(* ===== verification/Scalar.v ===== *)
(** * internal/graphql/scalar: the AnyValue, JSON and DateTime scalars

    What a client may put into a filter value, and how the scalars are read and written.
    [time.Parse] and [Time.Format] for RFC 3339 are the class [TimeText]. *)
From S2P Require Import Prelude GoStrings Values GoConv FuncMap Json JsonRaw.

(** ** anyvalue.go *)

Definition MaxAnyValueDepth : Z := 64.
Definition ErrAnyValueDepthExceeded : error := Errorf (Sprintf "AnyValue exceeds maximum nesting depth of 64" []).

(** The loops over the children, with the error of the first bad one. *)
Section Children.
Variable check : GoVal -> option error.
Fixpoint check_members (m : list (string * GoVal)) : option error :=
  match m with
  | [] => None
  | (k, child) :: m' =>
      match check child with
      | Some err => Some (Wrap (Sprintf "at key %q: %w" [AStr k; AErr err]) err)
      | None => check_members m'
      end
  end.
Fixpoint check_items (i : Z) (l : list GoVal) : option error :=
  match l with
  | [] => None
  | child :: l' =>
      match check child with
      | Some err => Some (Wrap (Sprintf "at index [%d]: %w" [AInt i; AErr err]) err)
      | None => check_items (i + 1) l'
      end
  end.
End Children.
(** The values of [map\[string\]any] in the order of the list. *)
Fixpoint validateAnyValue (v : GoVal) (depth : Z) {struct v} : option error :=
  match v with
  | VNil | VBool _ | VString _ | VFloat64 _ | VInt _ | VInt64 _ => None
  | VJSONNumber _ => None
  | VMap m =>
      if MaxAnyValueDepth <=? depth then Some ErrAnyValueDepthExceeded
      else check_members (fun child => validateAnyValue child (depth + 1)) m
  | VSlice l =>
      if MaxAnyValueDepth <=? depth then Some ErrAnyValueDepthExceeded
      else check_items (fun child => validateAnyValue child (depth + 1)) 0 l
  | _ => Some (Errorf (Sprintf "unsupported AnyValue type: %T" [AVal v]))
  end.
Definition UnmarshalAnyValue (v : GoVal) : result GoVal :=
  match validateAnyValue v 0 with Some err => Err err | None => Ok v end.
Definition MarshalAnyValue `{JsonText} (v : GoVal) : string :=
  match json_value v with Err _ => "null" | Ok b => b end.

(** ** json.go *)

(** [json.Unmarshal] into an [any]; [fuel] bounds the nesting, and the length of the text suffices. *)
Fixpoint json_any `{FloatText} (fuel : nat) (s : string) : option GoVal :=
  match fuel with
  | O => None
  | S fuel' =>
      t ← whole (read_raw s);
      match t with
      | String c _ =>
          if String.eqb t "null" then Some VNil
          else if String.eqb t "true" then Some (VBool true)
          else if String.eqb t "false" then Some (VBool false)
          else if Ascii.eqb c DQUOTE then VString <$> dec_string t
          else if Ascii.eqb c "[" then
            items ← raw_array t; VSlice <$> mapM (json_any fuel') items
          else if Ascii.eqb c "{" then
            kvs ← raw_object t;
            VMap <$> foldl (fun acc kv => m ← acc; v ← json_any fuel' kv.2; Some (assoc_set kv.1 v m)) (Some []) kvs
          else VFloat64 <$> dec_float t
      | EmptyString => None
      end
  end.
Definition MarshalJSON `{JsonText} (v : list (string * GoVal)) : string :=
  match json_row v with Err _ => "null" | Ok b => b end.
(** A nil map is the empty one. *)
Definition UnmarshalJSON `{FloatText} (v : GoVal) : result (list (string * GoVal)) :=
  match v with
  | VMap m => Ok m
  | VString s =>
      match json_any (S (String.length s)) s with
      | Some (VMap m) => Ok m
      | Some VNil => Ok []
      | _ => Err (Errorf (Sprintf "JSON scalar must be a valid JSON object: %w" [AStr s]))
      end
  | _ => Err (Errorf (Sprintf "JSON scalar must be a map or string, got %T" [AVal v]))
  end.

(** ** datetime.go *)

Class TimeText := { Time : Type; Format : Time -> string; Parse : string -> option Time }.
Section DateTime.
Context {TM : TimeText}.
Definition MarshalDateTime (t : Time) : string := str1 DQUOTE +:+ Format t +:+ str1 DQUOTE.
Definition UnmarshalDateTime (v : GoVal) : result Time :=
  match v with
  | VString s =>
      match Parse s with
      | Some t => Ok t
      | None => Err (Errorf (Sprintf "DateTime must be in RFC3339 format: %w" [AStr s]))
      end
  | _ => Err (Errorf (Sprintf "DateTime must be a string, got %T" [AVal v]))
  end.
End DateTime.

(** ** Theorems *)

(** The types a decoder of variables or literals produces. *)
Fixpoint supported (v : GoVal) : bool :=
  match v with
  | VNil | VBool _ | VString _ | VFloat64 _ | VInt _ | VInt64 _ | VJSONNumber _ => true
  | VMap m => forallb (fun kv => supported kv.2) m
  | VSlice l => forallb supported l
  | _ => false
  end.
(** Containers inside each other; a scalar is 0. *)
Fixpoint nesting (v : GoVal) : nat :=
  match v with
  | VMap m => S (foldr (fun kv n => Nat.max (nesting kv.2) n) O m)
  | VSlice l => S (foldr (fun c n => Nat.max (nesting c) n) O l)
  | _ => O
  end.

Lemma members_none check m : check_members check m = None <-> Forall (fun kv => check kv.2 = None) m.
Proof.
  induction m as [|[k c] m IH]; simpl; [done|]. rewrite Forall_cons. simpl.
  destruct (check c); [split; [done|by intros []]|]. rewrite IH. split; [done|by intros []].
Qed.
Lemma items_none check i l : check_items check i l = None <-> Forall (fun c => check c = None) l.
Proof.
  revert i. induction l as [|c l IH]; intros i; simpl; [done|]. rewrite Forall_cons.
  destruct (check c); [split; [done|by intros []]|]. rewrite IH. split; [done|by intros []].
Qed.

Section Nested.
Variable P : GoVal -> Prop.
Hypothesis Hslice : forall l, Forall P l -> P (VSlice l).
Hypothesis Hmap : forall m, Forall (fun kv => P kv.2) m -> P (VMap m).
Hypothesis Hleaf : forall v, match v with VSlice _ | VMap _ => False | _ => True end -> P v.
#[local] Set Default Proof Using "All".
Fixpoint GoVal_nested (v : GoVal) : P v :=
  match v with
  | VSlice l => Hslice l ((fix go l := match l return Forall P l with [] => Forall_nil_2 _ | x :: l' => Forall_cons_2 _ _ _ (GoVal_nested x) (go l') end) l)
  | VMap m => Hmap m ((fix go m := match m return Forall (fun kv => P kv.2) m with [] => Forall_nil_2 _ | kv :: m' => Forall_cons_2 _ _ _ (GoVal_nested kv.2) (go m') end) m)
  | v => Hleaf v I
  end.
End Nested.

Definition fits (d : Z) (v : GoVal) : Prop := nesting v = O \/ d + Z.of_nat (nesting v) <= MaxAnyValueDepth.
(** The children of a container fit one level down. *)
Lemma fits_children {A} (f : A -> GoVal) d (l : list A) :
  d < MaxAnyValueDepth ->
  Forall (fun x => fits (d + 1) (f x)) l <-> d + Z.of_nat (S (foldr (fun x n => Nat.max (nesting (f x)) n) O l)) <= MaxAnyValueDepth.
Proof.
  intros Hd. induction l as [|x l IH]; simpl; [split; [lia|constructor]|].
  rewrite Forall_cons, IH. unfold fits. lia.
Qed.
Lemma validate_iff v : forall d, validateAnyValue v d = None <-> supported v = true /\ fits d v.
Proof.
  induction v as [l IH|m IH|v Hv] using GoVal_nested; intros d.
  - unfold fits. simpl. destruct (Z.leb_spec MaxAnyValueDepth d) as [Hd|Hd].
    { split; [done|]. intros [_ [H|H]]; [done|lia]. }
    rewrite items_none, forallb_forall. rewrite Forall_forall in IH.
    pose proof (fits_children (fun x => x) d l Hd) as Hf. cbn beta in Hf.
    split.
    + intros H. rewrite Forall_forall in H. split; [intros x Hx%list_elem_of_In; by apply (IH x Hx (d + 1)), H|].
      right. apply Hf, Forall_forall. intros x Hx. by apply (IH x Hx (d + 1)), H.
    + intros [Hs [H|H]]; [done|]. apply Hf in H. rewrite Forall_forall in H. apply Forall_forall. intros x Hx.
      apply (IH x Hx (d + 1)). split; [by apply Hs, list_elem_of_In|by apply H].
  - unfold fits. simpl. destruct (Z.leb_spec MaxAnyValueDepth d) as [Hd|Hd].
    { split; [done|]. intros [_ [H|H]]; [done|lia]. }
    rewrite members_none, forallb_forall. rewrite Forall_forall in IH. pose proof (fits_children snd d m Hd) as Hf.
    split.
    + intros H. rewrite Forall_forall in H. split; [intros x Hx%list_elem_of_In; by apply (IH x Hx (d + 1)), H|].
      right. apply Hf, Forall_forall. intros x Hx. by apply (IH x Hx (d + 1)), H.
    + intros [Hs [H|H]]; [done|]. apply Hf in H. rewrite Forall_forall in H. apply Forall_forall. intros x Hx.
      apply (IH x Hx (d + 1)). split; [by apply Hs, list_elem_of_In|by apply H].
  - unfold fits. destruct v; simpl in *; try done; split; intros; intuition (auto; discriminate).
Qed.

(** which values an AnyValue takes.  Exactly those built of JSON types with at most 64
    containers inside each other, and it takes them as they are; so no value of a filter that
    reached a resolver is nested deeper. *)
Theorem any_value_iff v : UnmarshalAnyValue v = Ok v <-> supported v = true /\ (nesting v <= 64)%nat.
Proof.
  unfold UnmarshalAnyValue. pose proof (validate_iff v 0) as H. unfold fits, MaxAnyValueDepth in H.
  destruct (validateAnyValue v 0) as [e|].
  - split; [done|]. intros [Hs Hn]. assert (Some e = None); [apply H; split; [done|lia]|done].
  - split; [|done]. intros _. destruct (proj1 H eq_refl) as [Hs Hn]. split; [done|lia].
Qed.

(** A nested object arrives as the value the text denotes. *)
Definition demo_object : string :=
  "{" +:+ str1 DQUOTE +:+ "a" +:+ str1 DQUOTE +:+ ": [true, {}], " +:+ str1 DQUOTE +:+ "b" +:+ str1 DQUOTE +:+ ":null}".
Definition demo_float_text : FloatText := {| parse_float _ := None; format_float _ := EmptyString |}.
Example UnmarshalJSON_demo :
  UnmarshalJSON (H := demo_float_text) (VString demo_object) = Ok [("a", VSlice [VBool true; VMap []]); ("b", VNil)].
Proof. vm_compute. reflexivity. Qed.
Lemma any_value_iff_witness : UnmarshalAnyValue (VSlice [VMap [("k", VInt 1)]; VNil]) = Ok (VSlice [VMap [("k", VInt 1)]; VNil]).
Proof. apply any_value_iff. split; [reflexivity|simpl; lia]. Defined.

Problem description = Of the entries listed above, reproduce only the lines starting at the line containing "Theorem any_value_iff v" and ending at the line containing "destruct (validateAnyValue v 0) as [e|].". Include both, exactly as they stand.

Solution for this exercise =
Theorem any_value_iff v : UnmarshalAnyValue v = Ok v <-> supported v = true /\ (nesting v <= 64)%nat.
Proof.
  unfold UnmarshalAnyValue. pose proof (validate_iff v 0) as H. unfold fits, MaxAnyValueDepth in H.
  destruct (validateAnyValue v 0) as [e|].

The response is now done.